Mettre à néant le jugement de sauvegarde prononcé par le Tribunal de Commerce le 19 Juin 2019.
En tirer toutes conséquences de droit compte tenu de l'état de cessation de paiement de la SARL Kaimen.
Débouter en tout état de cause la SARL Kaimen, la Selarl AJAssociés, ès qualités d'administrateur judiciaire et la SAS XXX, ès qualités de mandataire Judiciaire de leurs demandes formées au visa de l'article 700 du code de procédure civile.
Infirmer le jugement en ce qu'il avait condamné les Consorts [V]-[H] à régler à la Selarl AJAssociés, prise en la personne de Me [Z] [X], ès-qualités et la SAS XXX, prise en la personne de Me [S] [P], ès-qualités, la somme de 1 500 ? sur le fondement de l'article 700 du code de procédure civile.
Infirmer le jugement en ce qu'il a condamné les Consorts [V]-[H] à régler à la SARL Kaimen la somme de 1 500 ? sur le fondement de l'article 700 du code de procédure civile.
Et, statuant à nouveau,
Condamner la Selarl AJAssociés, prise en la personne de Me [Z] [X], ès-qualités et la SAS XXX, prise en la personne de Me [S] [P], ès-qualités, à payer aux Consorts [V]-[H] la somme de 3 000 ? sur le fondement de l'article 700 du code de procédure civile.
Condamner la SARL Kaimen à payer conjointement aux Consorts [V]-[H] la somme de 3 000 ? sur le fondement de l'article 700 du code de procédure civile.
Condamner la SARL Kaimen en tous les frais et dépens qui seront recouvrés par la SCP Wedrychowski & Associés conformément à l'article 699 du code de procédure civile.
Ils font valoir qu'ils ont intérêt à agir car ils ont un intérêt déterminé à ce que la SARL Kaimen ne puisse bénéficier de la procédure de sauvegarde alors qu'elle est en cessation des paiements. Ils indiquent que la tierce opposition est recevable car ils n'étaient ni parties ni représentés au jugement du 19 juin 2019 et car ce jugement a été rendu en fraude de leurs droits, la cessation des paiements de la société étant patente au regard du montant de ses dettes exigibles de plus de 300.000?, ce qui peut permettre une action en complément de passif par les derniers personnels de l'associé gérant en raison de ses fautes de gestion et de son compte courant débiteur, action qui n'est pas ouverte en cas de sauvegarde.

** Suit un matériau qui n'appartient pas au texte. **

(* ===== verification/TextLines.v ===== *)
(** Which pattern takes a sensor's line: the search through [initPatterns] in
    order is a lookup by the word after the node's name. *)
From S2P Require Import Prelude GoStrings Regexp RegexpFacts TextEvents TextPatterns TextParser TextFacts.

(** ** Definitions *)

(** The names of sensors: letters and digits, the last a digit, as in AH34. *)
Definition alnumRange : list (Z * Z) := [(48, 57); (65, 90); (97, 122)].
Definition allIn (rs : list (Z * Z)) (s : string) : bool := forallb (inRanges rs) (codes s).
Definition sensorName (id : string) : Prop :=
  exists a d, id = (a +:+ d)%string /\ a <> EmptyString /\ d <> EmptyString /\
    allIn alnumRange a = true /\ allIn digitRange d = true.

Definition lits (s : string) : list known := map One (codes s).
Definition namePrefix : list known := [Many alnumRange; Many digitRange] ++ lits ": ".

(** The words of the firmware and the patterns written for them. *)
Definition verbs : list (string * list string) :=
  [("STATUS:", ["status"]); ("DRONE:", ["drone"]); ("TARGET_DATA:", ["tri-target-data"]);
   ("T_D:", ["tri-target-data"]); ("T_F:", ["tri-final"]); ("T_C:", ["tri-complete"]);
   ("Target:", ["target-type-first"; "target-mac-first"]); ("DEVICE:", ["device"]);
   ("D:", ["device-short"]); ("BLERAW:", ["ble-raw"]); ("B:", ["ble-raw-short"]);
   ("ATTACK:", ["attack-long"; "attack-short"; "attack"]); ("GPS: LOCKED", ["gps-lock"]);
   ("GPS: LOST", ["gps-lost"]); ("HEARTBEAT:", ["node-hb-saver"]); ("Time:", ["node-hb-inline"]);
   ("CODES:", ["codes"]); ("MODELS:", ["ai-models"]); ("TRIGGERED:", ["gate-triggered"]);
   ("PROBE_HIT ", ["probe-hit"]); ("SCAN_ACK", ["ack"]); ("DEVICE_SCAN_ACK", ["ack"]);
   ("CONFIG_ACK", ["ack"]); ("STOP_ACK", ["ack"]); ("BATTERY_SAVER_ACK", ["ack"]);
   ("ANOMALY-", ["anomaly"]); ("STARTUP:", ["startup"]); ("VIBRATION:", ["vibration"]);
   ("TAMPER_", ["tamper"]); ("SCAN_DONE:", ["scan-done"]); ("DEAUTH_DONE:", ["deauth-done"]);
   ("LIST_SCAN_DONE:", ["list-scan-done"]); ("DRONE_DONE:", ["drone-done"]);
   ("RANDOMIZATION_DONE:", ["randomization-done"]); ("BASELINE_DONE:", ["baseline-done"]);
   ("BASELINE_STATUS:", ["baseline-status"]); ("VIBRATION_STATUS:", ["vibration-status"]);
   ("RAW_BLE_STATUS:", ["raw-ble-status"]); ("AUTOERASE_STATUS:", ["autoerase-status"]);
   ("I2C_SCAN:", ["i2c-scan"]); ("C5_I2C_SCAN:", ["i2c-scan"]); ("IDENTITY:", ["identity"]);
   ("SETUP_MODE:", ["setup-mode"]); ("BATTERY_SAVER:", ["battery-saver-state"]);
   ("BATTERY_SAVER_STATUS:", ["battery-saver-status"]); ("ERASE_EXECUTING:", ["erase-executing"]);
   ("ERASE_COMPLETE", ["erase-complete"]); ("ERASE_TOKEN:", ["erase-token"]);
   ("RTC_SYNC:", ["rtc-sync"]); ("ERASE_ACK", []); ("AUTOERASE_ACK", [])].

Section Lines.
Context `{Unicode}.

(** The patterns of the given names, in the order of the parser. *)
Definition named (ps : list string) : list patternEntry :=
  List.filter (fun p => bool_decide (name p ∈ ps)) initPatterns.

(** ** Lemmas *)
Definition analysed : list (string * option (list re)) :=
  map (fun p => (name p, if anchored (prog (regex p)) then residual namePrefix [prog (regex p)] else None))
    initPatterns.

Lemma verbs_analysed :
  (let t := analysed in
   forallb (fun v => forallb (fun q => bool_decide (q.1 ∈ v.2) ||
                                       match q.2 with Some R => dead (lits v.1) R | None => false end) t)
     verbs) = true.
Proof. vm_compute. reflexivity. Qed.

Lemma verb_dead v p :
  v ∈ verbs -> p ∈ initPatterns -> (name p) ∉ v.2 ->
  anchored (prog (regex p)) = true /\ dead (namePrefix ++ lits v.1) [prog (regex p)] = true.
Proof.
  intros Hv%list_elem_of_In Hp%list_elem_of_In Hn. pose proof verbs_analysed as Ht. cbv zeta in Ht.
  rewrite forallb_forall in Ht. apply Ht in Hv. rewrite forallb_forall in Hv.
  specialize (Hv _ (in_map _ _ _ Hp)). cbn [fst snd] in Hv. rewrite bool_decide_false in Hv by done.
  cbn [orb] in Hv. destruct (anchored _); [|done]. split; [done|].
  unfold dead in *. rewrite residual_app. by destruct (residual namePrefix _).
Qed.

Lemma codes_map s : isASCII s = true -> map point (runes s) = codes s.
Proof. intros Hs. rewrite runes_ascii by done. unfold codes. by rewrite map_map. Qed.

Lemma allIn_ascii rs s : forallb (fun r => r.2 <? 128) rs = true -> allIn rs s = true -> isASCII s = true.
Proof.
  unfold allIn, isASCII, codes, inRanges. rewrite !forallb_forall. intros Hr Hs c Hc.
  specialize (Hs (code c) (in_map _ _ _ Hc)). apply existsb_exists in Hs as (r & Hin & Hc'%within_spec).
  apply Hr, Z.ltb_lt in Hin. apply Z.ltb_lt. lia.
Qed.

Lemma allIn_runes rs s :
  isASCII s = true -> allIn rs s = true -> Forall (fun r => inRanges rs (point r) = true) (runes s).
Proof.
  intros Ha Hs. apply List.Forall_forall. intros r Hr. unfold allIn in Hs. rewrite forallb_forall in Hs.
  apply Hs. rewrite <- codes_map by done. by apply in_map.
Qed.

Lemma starts_lits s p l : isASCII s = true -> starts p l -> starts (lits s ++ p) (runes s ++ l).
Proof.
  intros Ha Hp. induction s as [|c s IH]; [done|]. rewrite isASCII_cons in Ha.
  apply andb_prop in Ha as [Hc%Z.ltb_lt Ha]. rewrite runes_ascii_cons by done.
  change (lits (String c s) ++ p) with (One (code c) :: (lits s ++ p)).
  change ((ascii_rune c :: runes s) ++ l) with (ascii_rune c :: (runes s ++ l)).
  constructor; [done|by apply IH].
Qed.

Lemma runes_ne s : s <> EmptyString -> runes s <> [].
Proof. destruct s as [|c s]; [done|]. rewrite runes_cons. by destruct (decodeRune _). Qed.

Lemma sensorName_starts id v rest :
  sensorName id -> isASCII v = true ->
  starts (namePrefix ++ lits v) (runes (id +:+ ": " +:+ v +:+ rest)).
Proof.
  intros (a & d & -> & Ha & Hd & Hia & Hid) Hv.
  assert (isASCII a = true) as Haa by (by apply (allIn_ascii alnumRange)).
  assert (isASCII d = true) as Had by (by apply (allIn_ascii digitRange)).
  rewrite <- string_app_assoc, !runes_app by done.
  unfold namePrefix. cbn [app]. constructor; [by apply runes_ne|by apply allIn_runes|].
  constructor; [by apply runes_ne|by apply allIn_runes|].
  rewrite <- (app_nil_r (lits v)). apply (starts_lits ": "); [done|]. apply starts_lits; [done|constructor].
Qed.

Lemma firstMatch_filter (f : patternEntry -> bool) ps payload cleaned :
  (forall p, p ∈ ps -> f p = false -> FindStringSubmatch (regex p) payload = None) ->
  firstMatch ps payload cleaned = firstMatch (List.filter f ps) payload cleaned.
Proof.
  induction ps as [|p ps IH]; intros Hf; [done|]. cbn [firstMatch List.filter].
  rewrite IH by (intros q Hq; apply Hf; by right). destruct (f p) eqn:E; [done|].
  by rewrite Hf by (done || left).
Qed.

(** ** Properties *)

End Lines.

Ils soutiennent également que la SARL Kaimen a sollicité l'ouverture de la sauvegarde à la suite de la délivrance le 5 juin 2019 du commandement de payer visant la clause résolutoire pour une somme globale de 252 656 ?, sans indiquer son état réel de cessation des paiements ; qu'elle a toutefois elle-même indiqué dans le cadre de sa demande d'arrêt de l'exécution provisoire attachée au jugement du 21 février 2018, que l'exécution provisoire de la décision la conduirait de façon certaine à déposer son bilan, ce qui démontre que l'état de cessation des paiements n'était pas seulement un risque mais une réalité ; qu'elle devait donc déclarer son état de cessation des paiements dans les 15 jours de l'arrêt de la cour du 4 avril 2019 et qu'elle ne peut se contredire au détriment d'autrui étant rappelé que l'article L620-1 du Code de commerce est d'ordre public.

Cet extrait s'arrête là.